Sony Bungie Takes ¥120.1 Billion Hit on Weak Portfolio

Sony bungie carried a ¥120.1 billion ($765 million) impairment in full-year results for the 12 months ended March 31, 2026 after its title portfolio did not meet expectations. The charge hit a business that still posted record operating income, but it also showed how quickly one portfolio can erase part of a stronger year.

¥88.6 Billion Q4 Charge

¥88.6 billion ($565 million) of the total was recorded in Q4, following a ¥31.5 billion ($204.2 million) charge in Q2 tied to Destiny 2's underperformance. That left Sony absorbing the bulk of the hit late in the year, even as Bungie's extraction shooter Marathon launched during the quarter.
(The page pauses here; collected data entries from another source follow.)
(** Appending a checker does not change what the earlier ones decide. *)
Lemma run_checkers_snoc {T} (checkers : list (ZodChecker T)) c value :
  run_checkers (checkers ++ [c]) value =
    match run_checkers checkers value with
    | Throw e => Throw e
    | Return _ => run_checkers [c] value
    end.
Proof.
  induction checkers as [|c' rest IH]; cbn; [reflexivity|].
  destruct (checker c' value) as [[|]|e]; auto.
Qed.

Lemma ZodString_parse_string this s :
  parse (ZodString this) (VString s) =
    match run_checkers (checkers_of_string this) s with
    | Throw e => Throw e
    | Return _ => Return (VString s)
    end.
Proof. reflexivity. Qed.

Lemma ZodNumber_parse_number this z :
  parse (ZodNumber this) (VNumber z) =
    match run_checkers (checkers_of_number this) z with
    | Throw e => Throw e
    | Return _ => Return (VNumber z)
    end.
Proof. reflexivity. Qed.

(** The type check comes before any refinement. *)
Lemma ZodString_parse_not_string this v :
  typeof v <> TyString ->
  parse (ZodString this) v = Throw (mkExn TypeError "Not a string").
Proof. destruct v; cbn; intros H; try reflexivity. contradiction. Qed.

Lemma ZodNumber_parse_not_number this v :
  typeof v <> TyNumber ->
  parse (ZodNumber this) v = Throw (mkExn TypeError "Not a number").
Proof. destruct v; cbn; intros H; try reflexivity. contradiction. Qed.

(** Comparisons of integers are the usual ones; nothing compares with
    [NaN]. *)
Lemma num_leb_Int a b : num_leb (Int a) (Int b) = Z.leb a b.
Proof.
  unfold Int. cbn [num_leb]. unfold dec_leb. cbn [Z.min Z.compare Z.sub Z.opp Z.add].
  change (10 ^ 0)%Z with 1%Z. now rewrite !Z.mul_1_r.
Qed.

Lemma num_geb_Int a b : num_geb (Int a) (Int b) = Z.leb b a.
Proof. apply num_leb_Int. Qed.

Lemma num_leb_NaN_r x : num_leb x NaN = false.
Proof. now destruct x as [|[]|]. Qed.

Lemma num_leb_NaN_l x : num_leb NaN x = false.
Proof. reflexivity. Qed.

(** [min] appends its checker, so the receiver's checkers run first and
    the test of [min] only when they have all passed. *)
Lemma ZodString_min_parse this min s :
  parse (ZodString_min this min) (VString s) =
    match parse (ZodString_create this) (VString s) with
    | Throw e => Throw e
    | Return _ =>
        if num_geb (Int (Z.of_nat (String.length s))) min
        then Return (VString s)
        else Throw (mkExn Error
                      ("Must be at least " ++ Number_toString min
                                           ++ " characters"))
    end.
Proof.
  unfold ZodString_min, ZodString_create. rewrite !ZodString_parse_string.
  cbn [checkers_of_string string_checkers default from_option id].
  rewrite run_checkers_snoc.
  destruct (run_checkers (checkers_of_string this) s); [|reflexivity].
  cbn [run_checkers checker message string_min_checker].
  now destruct (num_geb _ min).
Qed.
125 million monthly active users in the fourth quarter and 13.9% growth in network services sales to ¥763.1 billion ($4.8 billion) showed the broader PlayStation business kept expanding. The friction point was hardware: revenue fell 12.1% to ¥1.4 trillion for the year, while PlayStation 5 unit sales dropped to 16 million from 18.5 million a year earlier.

Marathon And Destiny 2

32.1 million first-party game sales and 317.9 million non-first-party software units gave Sony volume on the software side, with total software sales reaching ¥2.6 trillion ($16.5 billion) and digital software and add-ons rising 5.5% to ¥2.4 trillion ($15.3 billion). Sony said player reception for Marathon is strong and that retention remains at a high level, which leaves Bungie's value tied less to launch-week reaction than to whether that engagement holds.

¥600 billion in forecast operating income for the G&NS segment points to another year of profit growth even after a ¥120.1 billion impairment. Sony also projected a 6% drop in G&NS revenue to ¥4.4 trillion ($28 billion), setting up a year in which software and services still carry the business while hardware and one underperforming studio keep pressure on the balance sheet.

93 million cumulative PS5 sales and 1.5 million units sold in the fourth quarter, down from 2.8 million a year earlier, leave Sony leaning more heavily on software, network services, and recurring player spend. For Bungie, the core question is whether Marathon and Destiny 2 can keep the engagement Sony says it is seeing long enough to justify the latest write-down.